At the GOP's convention in St. Paul, there was little mention of
the administration's signature initiative. The new party platform
doesn't reference NCLB and instead includes a new section -
"reviewing the federal role in elementary and secondary education"
- signaling that Republicans intend to return to conservative
principles. The platform calls for giving federal education funds
to the states as simple block grants, so long as states conduct
testing and make the results public.
This is a significant change from current policy - which was
itself a departure from conservatives' traditional distrust of
Washington's involvement in a fundamentally local issue. NCLB was
based on the idea that the federal government's nine-percent stake
in public-education funding could be leveraged to drive significant
reform. But experience is showing again the limits (and potential
dangers) of what Washington can do.
Even the bill's most conservative elements have proven to be a
disappointment. Too few children have benefited from the law's very
modest school-choice provisions. And while the law has rightly
focused national attention on public-school performance, its
combination of lofty goals and penalties for missing testing
benchmarks has encouraged states to weaken their standards to make
tests easier to pass. Left unfixed, this problem could erode the
gains that have been made in making public education more
transparent.
NCLB has succeeded in one area, though: expanding federal power.
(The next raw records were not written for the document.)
(* ===== verification/ClientProps.v ===== *)
(** * What the test client checks and counts *)
From Stdlib Require Import ZArith Lia Ascii String.
From stdpp Require Import base tactics numbers strings sets sorting list.
From S2P Require Import Prelude Words Pool CString Users Prog Threads Worker Ledger WorkerProps.
From S2P Require Import Client.

Local Open Scope string_scope.
Local Open Scope prog_scope.
Local Open Scope Z_scope.

(** ** [containsDuplicate] *)

Lemma adjacent_equal_spec l :
  StronglySorted Z.le l -> adjacent_equal l = false <-> NoDup l.
Proof.
  induction 1 as [|a l Hs IH Ha]; [split; [by constructor|done]|].
  destruct l as [|b l]; [split; [intros _; apply NoDup_singleton|done]|].
  cbn [adjacent_equal] in *. rewrite NoDup_cons. destruct (Z.eqb_spec a b) as [->|Hab].
  - split; [done|]. intros [Hn _]. exfalso. apply Hn. by left.
  - rewrite IH. split; [|tauto]. intros Hnd. split; [|done].
    intros [Hx|Hx]%elem_of_cons; [congruence|].
    apply Forall_cons in Ha as [Hab' Ha]. inversion Hs as [|? ? Hs' Hb]; subst.
    rewrite Forall_forall in Hb. apply Hb in Hx. lia.
Qed.

Lemma containsDuplicate_nodup nums :
  nums <> [] -> containsDuplicate nums = Some (negb (bool_decide (NoDup nums))).
Proof.
  unfold containsDuplicate. intros Hne. destruct nums as [|a nums]; [done|]. f_equal.
  assert (Hp : sort (a :: nums) ≡ₚ a :: nums) by apply merge_sort_Permutation.
  assert (Hs : StronglySorted Z.le (sort (a :: nums))).
  { apply StronglySorted_merge_sort; apply _. }
  assert (Hsort : NoDup (sort (a :: nums)) <-> NoDup (a :: nums)) by by rewrite Hp.
  pose proof (adjacent_equal_spec _ Hs) as Hadj. rewrite Hsort in Hadj.
  case_bool_decide as Hnd; simpl.
  - by apply Hadj.
  - destruct (adjacent_equal _); [done|]. exfalso. by apply Hnd, Hadj.
Qed.

(** On a vector that is not empty, [containsDuplicate] answers whether a number occurs
    twice; on an empty one it reads past the end. *)
Theorem containsDuplicate_correct (nums : list Z) :
  containsDuplicate nums =
  match nums with [] => None | _ => Some (negb (bool_decide (NoDup nums))) end.
Proof. destruct nums as [|a nums]; [done|]. by apply containsDuplicate_nodup. Qed.

(** ** [checkSeckillInfo] *)

(** The numbers the names stand for. *)
Definition numbers (names : list (option string)) (l : list Z) : Prop := to_numbers names = Ret l.

Lemma to_numbers_no_call names :
  (exists l, to_numbers names = Ret l /\ List.length l = List.length names) \/
  (exists why, to_numbers names = Undef why).
Proof.
  induction names as [|[n|] names IH]; simpl; [eauto| |eauto].
  destruct (atoi (c_str n)); simpl; [|eauto].
  destruct IH as [(l & -> & Hl)|(why & ->)]; simpl; [|eauto].
  left. eexists. split; [reflexivity|]. simpl. congruence.
Qed.

(** What [check_orders] demands of the names found in MySQL. *)
Definition orders_fit (resul_map : list (string * list (option string))) (success : Z) : Prop :=
  forall names, map_get "usr_name" resul_map = Some names -> names <> [] ->
  Z.of_nat (List.length names) = success /\ exists l, to_numbers names = Ret l /\ NoDup l.

Lemma check_orders_spec m b t b' :
  exec (check_orders m b) t (Val b') ->
  exists s, (t = [Ev read_success_count s] /\ (b' = true <-> b = true /\ orders_fit m s)) \/
            (t = [] /\ forall s, (b' = true <-> b = true /\ orders_fit m s)).
Proof.
  unfold check_orders. intros Hex. destruct (map_get "usr_name" m) as [names|] eqn:Hm.
  2: { destruct Hex as [-> [= ->]]. exists 0. right. split; [done|].
       unfold orders_fit. rewrite Hm. naive_solver. }
  destruct (decide (names = [])) as [->|Hne].
  { destruct Hex as [-> [= ->]]. exists 0. right. split; [done|].
    unfold orders_fit. rewrite Hm. naive_solver. }
  rewrite (proj2 (Z.ltb_lt _ _)) in Hex by (destruct names; simpl; [done|lia]). cbn [negb] in Hex.
  destruct (to_numbers_no_call names) as [(l & E & Hl)|(why & E)]; rewrite E in Hex; [|by destruct Hex].
  cbn [bind] in Hex. destruct Hex as (s & t' & -> & Hex). exists s.
  rewrite containsDuplicate_nodup in Hex by (destruct names, l; done).
  destruct Hex as [-> [= ->]]. left. split; [done|].
  assert (Hfit : orders_fit m s <-> Z.of_nat (List.length names) = s /\ NoDup l).
  { unfold orders_fit. rewrite Hm. split.
    - intros Hf. destruct (Hf names eq_refl Hne) as (Hs & l' & El & Hnd).
      rewrite E in El. by injection El as <-.
    - intros [Hs Hnd] ? [= <-] _. eauto. }
  rewrite Hfit. case_bool_decide; destruct (Z.eqb_spec (Z.of_nat (List.length names)) s), b; cbn [negb];
    intuition congruence.
Qed.

(** What a positive check of the client means.  It returns true exactly when at most
    50 requests were answered "1", the count of goods in MySQL is 50 less that number
    (0 when the statement failed), and [order_info], when it gave any name, has one order
    for each, for pairwise different users. *)
Theorem checkSeckillInfo_spec (t : list event) (b : bool) :
  exec checkSeckillInfo t (Val b) ->
  exists s1 s2 s3 total resul_map,
    Ev read_success_count s1 ∈ t /\ Ev read_success_count s2 ∈ t /\
    Ev (mysql_executeSql checkSql_order) resul_map ∈ t /\
    Ev read_success_count s3 ∈ t /\
    (exists c t1 t2 t3, t = (t1 ++ t2 ++ t3)%list /\ exec (check_goods c) t2 (Val total)) /\
    (b = true <-> s1 <= 50 /\ 50 - total = s2 /\ orders_fit resul_map s3).
Proof.
  intros (? & ? & -> & ? & ? & -> & c & ? & -> & s1 & ? & -> & Hex).
  apply exec_bind in Hex as [(t1 & t2 & total & -> & Hg & Hex)|(? & _ & [=])].
  destruct Hex as (s2 & ? & -> & m & ? & -> & Hex).
  apply exec_bind in Hex as [(t3 & t4 & b' & -> & Ho & Hex)|(? & _ & [=])].
  destruct Hex as ([] & ? & -> & -> & [= ->]).
  assert (Hs3 : exists s3, Ev read_success_count s3 ∈ Ev read_success_count s1 :: t3 /\
    (b' = true <-> (if negb (50 - total =? s2) then false else if 50 <? s1 then false else true)
                   = true /\ orders_fit m s3)).
  { apply check_orders_spec in Ho as (s3 & [[-> Hb]|[-> Hb]]).
    - exists s3. split; [set_solver|exact Hb].
    - exists s1. split; [set_solver|apply Hb]. }
  destruct Hs3 as (s3 & Hs3 & Hb). exists s1, s2, s3, total, m. split_and!; [set_solver..| |].
  - eexists c, [_; _; _; _], t1, _. split; [reflexivity|done].
  - rewrite Hb. destruct (Z.ltb_spec 50 s1), (Z.eqb_spec (50 - total) s2); simpl;
      intuition (try discriminate; lia).
Qed.

Definition nothing_sold : service := Service "5" "k" "50" (fun _ => 0) false.

Lemma checkSeckillInfo_spec_witness :
  exists s1 s2 s3 total resul_map,
    (true = true <-> s1 <= 50 /\ 50 - total = s2 /\ orders_fit resul_map s3).
Proof.
  destruct (checkSeckillInfo_spec (calls_of nothing_sold checkSeckillInfo) true)
    as (s1 & s2 & s3 & total & m & _ & _ & _ & _ & _ & H).
  - apply served. vm_compute. reflexivity.
  - exists s1, s2, s3, total, m. exact H.
Defined.

(** ** [prepareTestData] *)

(** The users [prepareForSeckill] registers. *)
Definition registered_user (i : Z) : Prop := 1 <= i <= 400.

Lemma fill_lookup f rnd i : (i < NUM_THREADS)%nat -> fill f rnd !! i = Some (f (rnd i)).
Proof. intros Hi. unfold fill. by rewrite list_lookup_fmap, lookup_seq_lt. Qed.

Lemma fill_Forall (P : Z -> Prop) f rnd :
  (forall r, 0 <= r -> P (f r)) -> (forall i, 0 <= rnd i) -> Forall P (fill f rnd).
Proof. intros Hf Hr. apply Forall_map, Forall_forall. intros i _. by apply Hf. Qed.

(** The names the client draws, for every stream of [rand()]: 500 of them, from 0 to
    399 in the test of registered users, from 400 to 799 in the test of unregistered
    ones, and so on.  The first range holds the unregistered 0 and the second the
    registered 400: whenever [rand()] is a multiple of 400 there, the test for
    registered users asks for an unregistered one, and the other way round. *)
Theorem prepareTestData_ranges (rnd : nat -> Z) (data : list Z) :
  (forall i, 0 <= rnd i) ->
  (forall testType, 1 <= testType <= 5 ->
     List.length (prepareTestData testType rnd data) = NUM_THREADS) /\
  Forall (fun n => 0 <= n < 400) (prepareTestData 1 rnd data) /\
  Forall (fun n => 400 <= n < 800) (prepareTestData 2 rnd data) /\
  Forall (fun n => 0 <= n < 5) (prepareTestData 3 rnd data) /\
  Forall (fun n => 400 <= n < 405) (prepareTestData 4 rnd data) /\
  Forall (fun n => 0 <= n < 600) (prepareTestData 5 rnd data) /\
  (forall i, (i < NUM_THREADS)%nat -> rnd i mod 400 = 0 ->
     (exists n, prepareTestData 1 rnd data !! i = Some n /\ ~ registered_user n) /\
     (exists n, prepareTestData 2 rnd data !! i = Some n /\ registered_user n)).
Proof.
  intros Hr.
  assert (Hm : forall x r, 0 < x -> 0 <= Random x r < x)
    by (intros; unfold Random; by apply Z.mod_pos_bound).
  split; [|split_and!].
  - intros ty Hty. unfold prepareTestData.
    repeat case_match; try (unfold fill; by rewrite length_map, length_seq).
    rewrite !Z.eqb_neq in *. lia.
  - apply fill_Forall; [|done]. intros r _. pose proof (Hm 400 r). lia.
  - apply fill_Forall; [|done]. intros r _. pose proof (Hm 400 r). lia.
  - apply fill_Forall; [|done]. intros r _. pose proof (Hm 5 r). lia.
  - apply fill_Forall; [|done]. intros r _. pose proof (Hm 5 r). lia.
  - apply fill_Forall; [|done]. intros r _. pose proof (Hm 600 r). lia.
  - intros i Hi H0. unfold prepareTestData. simpl (1 =? 1). simpl (2 =? 1). simpl (2 =? 2).
    cbn iota. rewrite !fill_lookup by done. unfold Random. rewrite H0.
    split; eexists; (split; [reflexivity|]); unfold registered_user; lia.
Qed.

Lemma prepareTestData_ranges_witness :
  Forall (fun n => 400 <= n < 800) (prepareTestData 2 (fun i => Z.of_nat i) []).
Proof. apply (prepareTestData_ranges (fun i => Z.of_nat i) []). intros i. apply Nat2Z.is_nonneg. Defined.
Federal spending on K-12 education has increased by 41 percent
since 2001. The Department of Education has been granted new powers
to micromanage how states and localities run their schools. The
cost of bureaucratic compliance has increased - resulting in more
education dollars spent on administration than in the classroom. In
all, NCLB increased the regulatory burden on state and local
governments by 6.7 million hours annually - approximately $140
million.
Last year, conservatives on Capitol Hill pushed an overhaul of
NCLB based on a block-grant strategy that Republicans favored in
the 1990s. The A-PLUS Acts, sponsored by Sens. Jim DeMint (R.,
S.C.) and John Cornyn (R., Tex.), and Rep. Pete Hoekstra (R.,
Mich.), would have allowed states to opt out of NCLB and receive
federal funding free from NCLB regulations as long as they
maintained state-level testing and public reporting. These bills
never made it to a vote, but their impact can be seen in the new
platform and conservatives' newfound willingness to question
federal power in education.
Of course, the direction of Republican thinking on education may
largely depend on John McCain. The Arizona senator hasn't signed
onto the A-PLUS Act, and continues to laud the No Child Left
Behind's goals on the campaign trail. But his plans for education
have left room for a significant overhaul of existing law.
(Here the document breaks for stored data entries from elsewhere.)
(* ===== verification/StockRef.v ===== *)
(** * A database at which the assumptions of [Stock.v] hold

    One table with one goods row, row lock and transactions, executable: the statements
    of the worker are recognised by their text.  With it, schedules of concurrent
    requests are run. *)
From Stdlib Require Import ZArith Lia Ascii String.
From stdpp Require Import base tactics numbers strings relations gmap list.
From S2P Require Import Prelude Words Pool CString Prog Threads Worker Ledger WorkerProps.
From S2P Require Import WorkerSafety Stock.

Local Open Scope string_scope.
Local Open Scope Z_scope.

(** ** Recognising the statements *)

(** [s] without its first [n] characters. *)
Fixpoint skip (n : nat) (s : string) : string :=
  match n, s with
  | S n', String _ s' => skip n' s'
  | _, _ => s
  end.

Definition is_update (q : string) : bool := String.prefix "UPDATE" q.
Definition is_insert (q : string) : bool := String.prefix "INSERT" q.
(** The number in an UPDATE of the worker. *)
Definition update_value (q : string) : Z := atoi_value (skip 37 q).

Lemma print_digits_app fuel n acc : print_digits fuel n acc = print_digits fuel n "" +:+ acc.
Proof.
  revert n acc. induction fuel as [|fuel IH]; intros n acc; [done|]. cbn [print_digits].
  destruct (n <? 10); [done|]. rewrite IH, (IH _ (String _ "")).
  generalize (print_digits fuel (n / 10) "") (char_of (48 + n mod 10)). intros s d.
  induction s as [|c s IHs]; [done|]. unfold String.append in *. cbn. exact (f_equal (String c) IHs).
Qed.

Lemma update_value_spec m : 0 <= m < 2 ^ 31 -> update_value (updateSql m) = m.
Proof.
  intros Hm. unfold update_value, updateSql, to_string. rewrite (proj2 (Z.ltb_ge m 0)) by lia.
  rewrite <- print_digits_app. set (rest := print_digits 10 m _).
  change (atoi_value rest = m). subst rest.
  destruct (print_digits_head 10 m " WHERE g_id = '10' " ltac:(lia)) as (d & s & Hd & Hp); [lia|].
  destruct (digit_char_plain d Hd) as (Hs & Hmi & Hpl).
  unfold atoi_value. rewrite Hp. cbn [skip_spaces]. rewrite Hs, Hmi, Hpl, <- Hp.
  destruct (read_print 10 m " WHERE g_id = '10' " 0) as (k & _ & ->); [lia|]. simpl. lia.
Qed.

(** ** The database *)

Definition goods_rows (i : nat) (v : view) : list MYSQL_ROW :=
  match tx_of i v with
  | Some (n, _) => if is_intb n then [[Some (to_string n)]] else []
  | None => []
  end.

Definition query_result (i : nat) (q : string) (v : view) : option (Z * view) :=
  if String.eqb q selSql_goods then
    match tx v with
    | Some (j, _, _) =>
        if Nat.eqb j i then Some (0, set_reading ({[ i ]} ∪ reading v) v) else None
    | None =>
        Some (0, set_reading ({[ i ]} ∪ reading v)
                   (if decide (i ∈ manual v) then with_tx v i (stock v) 0 else v))
    end
  else
    let w :=
      match tx_of i v with
      | Some (n, k) =>
          if is_update q then with_tx v i (update_value q) k
          else if is_insert q then with_tx v i n (k + 1) else v
      | None => v
      end in
    Some (0, set_reading (reading v ∖ {[ i ]}) w).

(** Redis and the rest answer as the service [sv] does; the row lock makes a session wait. *)
Definition database (sv : service) (i : nat) (v : view) (c : call) : option (ans c * view) :=
  match c return option (ans c * view) with
  | mysql_query _ q => query_result i q v
  | mysql_fetch_rows _ => Some (goods_rows i v, v)
  | mysql_commit _ => Some (0, committed_tx i v)
  | mysql_rollback _ => Some (0, dropped_tx i v)
  | mysql_autocommit _ mode =>
      Some (0, if mode =? OFF then set_manual ({[ i ]} ∪ manual v) v
               else set_manual (manual v ∖ {[ i ]}) (committed_tx i v))
  | c => Some (answer sv c, v)
  end.

#[export] Instance ref_state (sv : service) : ServerState view | 10 := served_by (database sv).
#[export] Instance ref_database : Database view := fun v => v.

Lemma query_result_view i q v e v' :
  query_result i q v = Some (e, v') ->
  e = 0 /\ exists w, query_view i q v w /\
    v' = set_reading (if String.eqb q selSql_goods then {[ i ]} ∪ reading v
                      else reading v ∖ {[ i ]}) w.
Proof.
  unfold query_result. destruct (String.eqb_spec q selSql_goods) as [->|Hne].
  - destruct (tx v) as [[[j n] k]|] eqn:Htx.
    + destruct (Nat.eqb_spec j i) as [->|]; [|done]. intros [= <- <-]. split; [done|].
      exists v. split; [|done]. unfold query_view. rewrite Htx. by split_and!.
    + intros [= <- <-]. split; [done|]. eexists. split; [|done]. unfold query_view. rewrite Htx.
      split; [intros _ Hi; by rewrite decide_True by done|]. split_and!; try done.
      intros u _ [?|?]; discriminate.
  - intros [= <- <-]. split; [done|]. eexists. split; [|done].
    unfold query_view. split; [done|]. split_and!.
    + intros m n k Hm -> ->. change (is_update (updateSql m)) with true. cbn iota.
      by rewrite update_value_spec.
    + intros u k _ _ ->. change (is_update (insertOSql u k)) with false.
      change (is_insert (insertOSql u k)) with true. by destruct (tx_of i v) as [[]|].
    + intros u _ Hq. destruct (tx_of i v) as [[]|]; [|done]. by destruct Hq as [-> | ->].
Qed.

Lemma ref_rows i v res : mysql_view i (mysql_fetch_rows res) (goods_rows i v) v v.
Proof.
  split; [done|]. intros n k m _ Htx. unfold goods_rows. rewrite Htx.
  destruct (is_intb n) eqn:Hn; [|auto]. cbn [last_count c_atoi]. rewrite c_str_to_string.
  rewrite atoi_to_string by (unfold is_intb, is_int in *; lia). intros [= <-]. by left.
Qed.

#[export] Instance ref_database_laws (sv : service) :
  @DatabaseLaws view (ref_state sv) ref_database.
Proof.
  intros i v c r v' Hs. change (served_by (database sv) i v c r v') in Hs. unfold served_by in Hs.
  change (mysql_view i c r v v').
  destruct c; cbn in Hs |- *; try (by injection Hs as <- <-); try (by injection Hs as _ <-).
  - apply query_result_view in Hs as (-> & w & Hw & ->). rewrite Z.eqb_refl. by exists w.
  - injection Hs as <- <-. by apply (ref_rows i v None).
  - injection Hs as <- <-. cbn. destruct (mode =? OFF); [done|]. eauto.
Qed.


(** ** Three requests for one item *)

Fixpoint plainb (s : string) : bool :=
  match s with
  | EmptyString => true
  | String c s' => negb (Ascii.eqb c "'") && negb (Ascii.eqb c "\") && plainb s'
  end.

Lemma plainb_plain s : plainb s = true -> plain s.
Proof.
  unfold plain. induction s as [|c s IH]; intros Hs n c' Hget; [by destruct n|].
  simpl in Hs. rewrite !andb_true_iff, !negb_true_iff in Hs. destruct Hs as [[H1 H2] Hs].
  destruct n as [|n]; simpl in Hget.
  - injection Hget as <-. by split; [apply Ascii.eqb_neq|apply Ascii.eqb_neq].
  - by apply (IH Hs n).
Qed.

Definition three_requests : list (Worker * option conn * option conn) :=
  [ (MkWorker PROCESS "a" "k" "", Some 1%positive, Some 2%positive);
    (MkWorker PROCESS "b" "k" "", Some 3%positive, Some 4%positive);
    (MkWorker PROCESS "c" "k" "", Some 5%positive, Some 6%positive) ].
Definition one_item : view := View 1 0 None ∅ ∅.

(** Each request makes one call in turn. *)
Definition round_robin : list nat := mjoin (replicate 60 [0; 1; 2]%nat).
Definition after_race : config view string :=
  play (database all_well) round_robin (Config one_item (requests_of three_requests)).

Example race_result :
  threads after_race = [Ret "1"; Ret "0"; Ret "0"] /\ stock (shared after_race) = 0 /\
  sold (shared after_race) = 1.
Proof. vm_compute. done. Qed.

Lemma three_plain : Forall plain_request three_requests.
Proof.
  unfold three_requests. rewrite !Forall_cons.
  split_and!; [split; by apply plainb_plain..|by apply Forall_nil].
Qed.

Lemma ref_autocommit sv i s c mode r s' :
  served_by (database sv) i s (mysql_autocommit c mode) r s' -> r = 0.
Proof. by intros [= <- _]. Qed.
Lemma ref_commit sv i s c r s' :
  served_by (database sv) i s (mysql_commit c) r s' -> r = 0.
Proof. by intros [= <- _]. Qed.

Abbreviation ref_view := (@view_of view ref_database).

Lemma no_oversell_witness :
  0 <= stock (ref_view (shared after_race)) /\
  stock (ref_view (shared after_race)) + sold (ref_view (shared after_race)) =
  stock (ref_view one_item) + sold (ref_view one_item).
Proof.
  destruct (@no_oversell view (ref_state all_well) ref_database (ref_database_laws all_well) one_item
    three_requests after_race) as (H1 & H2 & _).
  - exact (ref_autocommit all_well).
  - apply three_plain.
  - simpl. lia.
  - reflexivity.
  - apply play_reachable.
  - split; [exact H1|exact H2].
Defined.

Lemma winners_have_orders_witness :
  sold (ref_view (shared after_race)) = sold (ref_view one_item) + tally is_winner (threads after_race).
Proof.
  apply (@winners_have_orders view (ref_state all_well) ref_database (ref_database_laws all_well) one_item
    three_requests after_race).
  - exact (ref_autocommit all_well).
  - exact (ref_commit all_well).
  - apply three_plain.
  - simpl. lia.
  - reflexivity.
  - apply play_reachable.
  - assert (threads after_race = [Ret "1"; Ret "0"; Ret "0"]) as -> by (vm_compute; reflexivity).
    repeat constructor; by eexists.
Defined.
For McCain, expanding parental choice appears to be his top
priority for education. One promising approach would be to combine
conservatives' strategy for granting states more authority with a
reform geared to expanding school choice. Congress could offer
states the freedom to opt out of federal requirements under NCLB if
they choose to redirect their funding into a revised Title I
funding system that allows for "backpack funding" - that is,
federal funding following a child directly to the school of his or
her parents' choice.
Under such a plan, states could end ineffective federal programs
and avoid regulations if they simply let federal funding follow
low-income students and allow widespread public-school choice.
States could include private school in the range of choices, too.
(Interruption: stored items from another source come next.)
(* ===== verification/Tickets.v ===== *)
(** * Redis gives out no more items than it was given

    [total_count] in Redis is the front counter of the sale: a request takes one item off
    it in an optimistic transaction before it goes to MySQL, and what MySQL refuses is
    counted in [failedCount] and put back later.  Here any number of threads of the server
    run over one Redis, which is a parameter: what its manual says of WATCH, MULTI and EXEC,
    and hiredis's of a context that has failed, is assumed. *)
From Stdlib Require Import ZArith Lia Ascii String.
From stdpp Require Import base tactics numbers strings relations gmap list.
From S2P Require Import Prelude Words Pool CString Prog Threads Worker Ledger WorkerProps.
From S2P Require Import WorkerSafety Server ServerProps Lending.

Local Open Scope string_scope.
Local Open Scope prog_scope.
Local Open Scope Z_scope.

(** ** What is assumed of Redis *)

(** The commands that concern [total_count]. *)
Inductive command :=
| Watch | Get | Multi | Decr | Exec | Unwatch | SetCount (n : Z) | Other.

Definition command_of (f : string) (args : list string) : command :=
  if String.eqb f "WATCH %s" then Watch
  else if String.eqb f "GET %s" then Get
  else if String.eqb f "MULTI" then Multi
  else if String.eqb f "DECR %s" then Decr
  else if String.eqb f "EXEC" then Exec
  else if String.eqb f "UNWATCH" then Unwatch
  else if String.eqb f "SET total_count %s" then
    match args with [s] => SetCount (atoi_value s) | _ => Other end
  else if String.eqb f "SET %s %s" then
    match args with
    | [k; s] => if String.eqb k "total_count" then SetCount (atoi_value s) else Other
    | _ => Other
    end
  else Other.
Like the A-PLUS Acts, states could still be required to hold
schools accountable for results by setting standards, testing
students annually, and reporting results to the public.
A "backpack funding" system would pave the way for other promising
education reforms at the state and local level. Since school
leaders would be given greater autonomy over the federal funding
brought to their school, more resources could make it into actual
classrooms. Facing new competition to attract students, schools
could implement other promising strategies, such as performance pay
for teachers. Public-school leaders would be granted more freedom
to innovate and create successful learning models to attract
students.
This reform strategy could appeal to reform-minded liberals, too.
While Democrats on Capitol Hill have been pushing plans to further
expand Washington's power in education, Democratic leaders in San
Francisco, New York City and elsewhere have implemented reforms
designed to have education dollars follow children to their public
school. Giving more power to principals and the nation's most
disadvantaged students should attract some bipartisan
support.
The time has come to abandon the big-government approach in
education. Transferring power from Washington to parents and local
leaders would be a welcome change after No Child Left Behind.
Dan Lips is a senior
policy analyst at the Heritage Foundation.